I won’t even hold you up with a stuffy preamble. I need you to look me dead in my eyes when I say this: Saga is the most important comic—hey, right here, right in my pupils—Saga is the most important comic you should be reading right now.

There’s a line in The Last Samurai where Katsumoto, played by Ken Watanabe, says, “The perfect blossom is a rare thing. You could spend your life looking for one, and it would not be a wasted life.” Well, I could spend the rest of these newsletters talking about Saga, and there would not be a wasted newsletter.

Understanding why Saga is important doesn’t actually have much to do with its plot. I won’t even be talking about that here, as I wouldn’t want to spoil it, and I encourage you to read it with as blank a slate as possible. Instead, Saga is important for what it means to comics, the entertainment landscape, and connecting with the culture around you. I think I can explain it in four parts, working backwards: Entertainment has inherent cultural value; pop culture is our dominant form of entertainment; nerd culture has become the most influential force in pop culture; and Saga is the most important comic right now.

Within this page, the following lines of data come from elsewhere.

(** When the guard holds the stepper sends exactly one request, the price
    update, and answers [false] unless the update is accepted. *)
Lemma stepper_active (v : Variant) (w : W) :
  JS.lt (currentOf v) (targetOf v) = true ->
  let newPrice := Core.newPriceOf increment (currentOf v) (targetOf v) in
  let r := UPDATE_PRODUCT_VARIANT_MUTATION (variant_id v)
                                           (JS.toFixed 2 newPrice) in
  stepper v w =
    match fst (request r w) with
    | Data [] =>
        (JS.strictEq newPrice (targetOf v),
         [Requested r;
          Console (Updated_variant_price (variant_id v)
                                         (JS.toFixed 2 newPrice))],
         snd (request r w))
    | GraphQLErrors =>
        (false, [Requested r; Console GraphQL_errors], snd (request r w))
    | _ =>
        (false, [Requested r; Console Error_updating_variant_price],
         snd (request r w))
    end.
Proof.
  intros H newPrice r. unfold Core.incrementVariantPrice. rewrite H.
  fold newPrice. fold r. eff.
  destruct (request r w) as [[| |[|u us]] w']; reflexivity.
Qed.


(** The flag of the loop is the conjunction of its initial value with the
    answers of the stepper. *)
Lemma forVariants_results (vs : list Variant) (acc : bool) (w : W) :
  fst (fst (Core.forVariants increment vs acc w)) =
    acc && all (passResults increment vs w).
Proof.
  revert acc w. induction vs as [|v vs IH]; intros acc w; simpl.
  - eff. now rewrite andb_true_r.
  - eff. destruct (stepper v w) as [[b t] w1].
    specialize (IH (if negb b then false else acc) w1).
    destruct (Core.forVariants increment vs _ w1) as [[b1 t1] w2].
    simpl in *. rewrite IH. destruct b, acc; reflexivity.
Qed.


(** The world a pass leaves behind does not depend on the flag. *)
Lemma forVariants_flag_irrelevant (vs : list Variant) (a b : bool) (w : W) :
  snd (fst (Core.forVariants increment vs a w)) =
    snd (fst (Core.forVariants increment vs b w)) /\
  snd (Core.forVariants increment vs a w) =
    snd (Core.forVariants increment vs b w).
Proof.
  revert a b w. induction vs as [|v vs IH]; intros a b w; simpl.
  - eff. auto.
  - eff. destruct (stepper v w) as [[c t] w1].
    specialize (IH (if negb c then false else a)
                   (if negb c then false else b) w1).
    destruct (Core.forVariants increment vs (if negb c then false else a) w1)
      as [[b1 t1] w2].
    destruct (Core.forVariants increment vs (if negb c then false else b) w1)
      as [[b2 t2] w3].
    simpl in *. destruct IH as [-> ->]. auto.
Qed.

Lemma passResults_app (pre post : list Variant) (w : W) :
  passResults increment (pre ++ post) w =
    passResults increment pre w ++
    passResults increment post
      (snd (Core.forVariants increment pre true w)).
Proof.
  revert w. induction pre as [|v pre IH]; intros w; simpl.
  - reflexivity.
  - eff. destruct (stepper v w) as [[c t] w1]. rewrite IH.
    destruct (forVariants_flag_irrelevant pre true
                (if negb c then false else true) w1) as [_ E].
    destruct (Core.forVariants increment pre
                (if negb c then false else true) w1) as [[b2 t2] w3].
    simpl in *. now rewrite E.
Qed.

(** ** C10 *)

(** C10.  When the price or the compare-at price of a variant does not
    parse as a number, the stepper sends nothing and answers [true]; in the
    loop over the variants such a variant leaves the flag, the events and
    the world as they are, so it counts as complete. *)
Theorem C10_unparsable_price_is_complete (v : Variant) (w : W) :
  JS.isNaN (currentOf v) || JS.isNaN (targetOf v) = true ->
  stepper v w = (true, [], w) /\
  (forall vs acc,
      Core.forVariants increment (v :: vs) acc w =
      Core.forVariants increment vs acc w).
Proof.
  intros HNaN.
  assert (Hidle : stepper v w = (true, [], w))
    by (apply stepper_idle, lt_of_isNaN, HNaN).
  split; [ exact Hidle |].
  intros vs acc. simpl. eff. rewrite Hidle. simpl.
  destruct (Core.forVariants increment vs acc w) as [[b t] w'].
  reflexivity.
Qed.

(** ** C5 *)

Lemma requestsOf_app (t1 t2 : list Event) :
  requestsOf (t1 ++ t2) = requestsOf t1 ++ requestsOf t2.
Proof. unfold requestsOf. apply omap_app. Qed.

(** The requests of the stepper and of the loop over the variants. *)
Lemma stepper_requests (v : Variant) (w : W) :
  requestsOf (snd (fst (Core.incrementVariantPrice increment v w))) =
    if belowTarget v then [priceUpdateOf increment v] else [].
Proof.
  unfold belowTarget, priceUpdateOf.
  destruct (JS.lt (JS.parseFloat (price v)) _) eqn:Hlt.
  - rewrite (stepper_active v w Hlt).
    destruct (fst (request _ w)) as [| |[|u us]]; reflexivity.
  - now rewrite (stepper_idle v w Hlt).
Qed.

Lemma forVariants_requests (vs : list Variant) (acc : bool) (w : W) :
  requestsOf (snd (fst (Core.forVariants increment vs acc w))) =
    priceUpdatesDue increment vs.
Proof.
  unfold priceUpdatesDue. revert acc w.
  induction vs as [|v vs IH]; intros acc w; simpl.
  - reflexivity.
  - eff. pose proof (stepper_requests v w) as Hv.
    destruct (Core.incrementVariantPrice increment v w) as [[b t] w1].
    specialize (IH (if negb b then false else acc) w1).
    destruct (Core.forVariants increment vs _ w1) as [[b1 t1] w2].
    simpl in *. rewrite requestsOf_app, Hv, IH.
    destruct (belowTarget v); reflexivity.
Qed.

(** The answer of the stepper, spelled out. *)
Lemma stepper_settles (v : Variant) (w : W) :
  fst (fst (stepper v w)) = settles increment v w.
Proof.
  unfold settles.
  destruct (JS.lt (currentOf v) (targetOf v)) eqn:Hlt.
  - rewrite (stepper_active v w Hlt). cbv zeta.
    destruct (fst (request _ w)) as [| |[|u us]]; reflexivity.
  - now rewrite (stepper_idle v w Hlt).
Qed.

Lemma passResults_settles (vs : list Variant) (w : W) :
  passResults increment vs w =
    map (fun s => settles increment (fst s) (snd s))
        (passStates increment vs w).
Proof.
  revert w. induction vs as [|v vs IH]; intros w; simpl.
  - reflexivity.
  - pose proof (stepper_settles v w) as Hv.
    destruct (stepper v w) as [[b t] w1]. simpl in *.
    now rewrite Hv, IH.
Qed.

Lemma passStates_variants (vs : list Variant) (w : W) :
  map fst (passStates increment vs w) = vs.
Proof.
  revert w. induction vs as [|v vs IH]; intros w; simpl;
    [ reflexivity | now rewrite IH ].
Qed.

(** A variant that was below its compare-at price and for which the
    stepper answered [true] has been sent its compare-at price, to two
    decimals. *)
Lemma settles_sent (v : Variant) (w : W) :
  settles increment v w = true ->
  belowTarget v = true ->
  priceUpdateOf increment v =
    UPDATE_PRODUCT_VARIANT_MUTATION (variant_id v)
                                    (JS.toFixed 2 (targetOf v)).
Proof.
  unfold settles, belowTarget, priceUpdateOf. intros Hs Hb.
  rewrite Hb in Hs. cbn [negb orb] in Hs. revert Hs.
  destruct (fst (request _ w)) as [| |[|u us]]; try discriminate.
  intros Hs. f_equal. now apply strictEq_toFixed.
Qed.

(** C5 (amended).  [adjustProductPrices] answers [false] when the product
    fetch is rejected, carries [errors] or has no product.  Otherwise its
    answer is the conjunction of the answers of the stepper on the
    variants of the product, taken in order, each in the world the
    variants before it left.  The answer of the stepper on a variant is
    [true] exactly when the price of the variant is not below its
    compare-at price when read (it is at or above it, or one of the two
    does not parse as a number), or its price update is accepted and the
    new price, before it is formatted, is strictly equal to the
    compare-at price.  So when the pass answers [true], every variant
    either was not below its compare-at price when read or has been sent
    its compare-at price, to two decimals, in this pass. *)
Theorem C5_adjustProductPrices_is_conjunction
    (productId : jsval) (dealId : string) (w : W) :
  let reply := fst (request (FETCH_PRODUCT_QUERY productId) w) in
  let w1 := snd (request (FETCH_PRODUCT_QUERY productId) w) in
  let isDealComplete :=
    fst (fst (Core.adjustProductPrices increment productId dealId w)) in
  let events :=
    snd (fst (Core.adjustProductPrices increment productId dealId w)) in
  match reply with
  | Data (Some product) =>
      isDealComplete = all (passResults increment (variants product) w1) /\
      (isDealComplete = true <->
       Forall (fun b => b = true)
              (passResults increment (variants product) w1)) /\
      passResults increment (variants product) w1 =
        map (fun s => settles increment (fst s) (snd s))
            (passStates increment (variants product) w1) /\
      map fst (passStates increment (variants product) w1)
        = variants product /\
      (isDealComplete = true <->
       Forall (fun s => settles increment (fst s) (snd s) = true)
              (passStates increment (variants product) w1)) /\
      (isDealComplete = true ->
       Forall (fun v =>
                 belowTarget v = false \/
                 In (UPDATE_PRODUCT_VARIANT_MUTATION (variant_id v)
                       (JS.toFixed 2 (targetOf v)))
                    (requestsOf events))
              (variants product))
  | _ => isDealComplete = false
  end.
Proof.
  intros reply w1 isDealComplete events.
  subst reply w1 isDealComplete events. unfold Core.adjustProductPrices. eff.
  destruct (request (FETCH_PRODUCT_QUERY productId) w)
    as [[| |[product|]] w1]; simpl; try reflexivity.
  pose proof (forVariants_results (variants product) true w1) as E.
  pose proof (forVariants_requests (variants product) true w1) as R.
  pose proof (passResults_settles (variants product) w1) as S.
  pose proof (passStates_variants (variants product) w1) as V.
  destruct (Core.forVariants increment (variants product) true w1)
    as [[b t] w2].
  simpl in *. split; [ exact E |].
  assert (Hiff : b = true <->
                 Forall (fun b => b = true)
                        (passResults increment (variants product) w1)).
  { rewrite E, forallb_forall, List.Forall_forall.
    split; intros Hall x Hx; specialize (Hall x Hx); auto. }
  assert (Hset : b = true <->
                 Forall (fun s => settles increment (fst s) (snd s) = true)
                        (passStates increment (variants product) w1)).
  { rewrite Hiff, S, List.Forall_map. reflexivity. }
  split; [ exact Hiff |]. split; [ exact S |]. split; [ exact V |].
  split; [ exact Hset |].
  intros Hb. apply Hset in Hb.
  rewrite <- V. rewrite List.Forall_map.
  rewrite List.Forall_forall in Hb |- *. intros [v w'] Hin.
  specialize (Hb (v, w') Hin). simpl in *.
  destruct (belowTarget v) eqn:Hbt; [ right | now left ].
  rewrite requestsOf_app, R. right. apply in_or_app. left.
  unfold priceUpdatesDue. rewrite <- (settles_sent v w' Hb Hbt).
  apply in_map, filter_In. split; [ | exact Hbt ].
  rewrite <- V. apply (in_map fst _ (v, w') Hin).
Qed.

(A brief spoiler-free note on Saga: It’s rated R, for sure. It has graphic language, sex, drug use, and violence, so if that offends your sensibilities, heads up. But at its core, Saga is a space opera about parenting and family that will warm your heart, then rip it open, and then put it back together again. The story is told through the lens of a little girl named Hazel as she watches the evolution of her parents’ relationship. As a kid of divorced parents and now an adult who has to navigate complicated relationships myself sometimes, I find that Saga speaks to both my inner child and me as a grown-up, and it’ll do the same for you, too.)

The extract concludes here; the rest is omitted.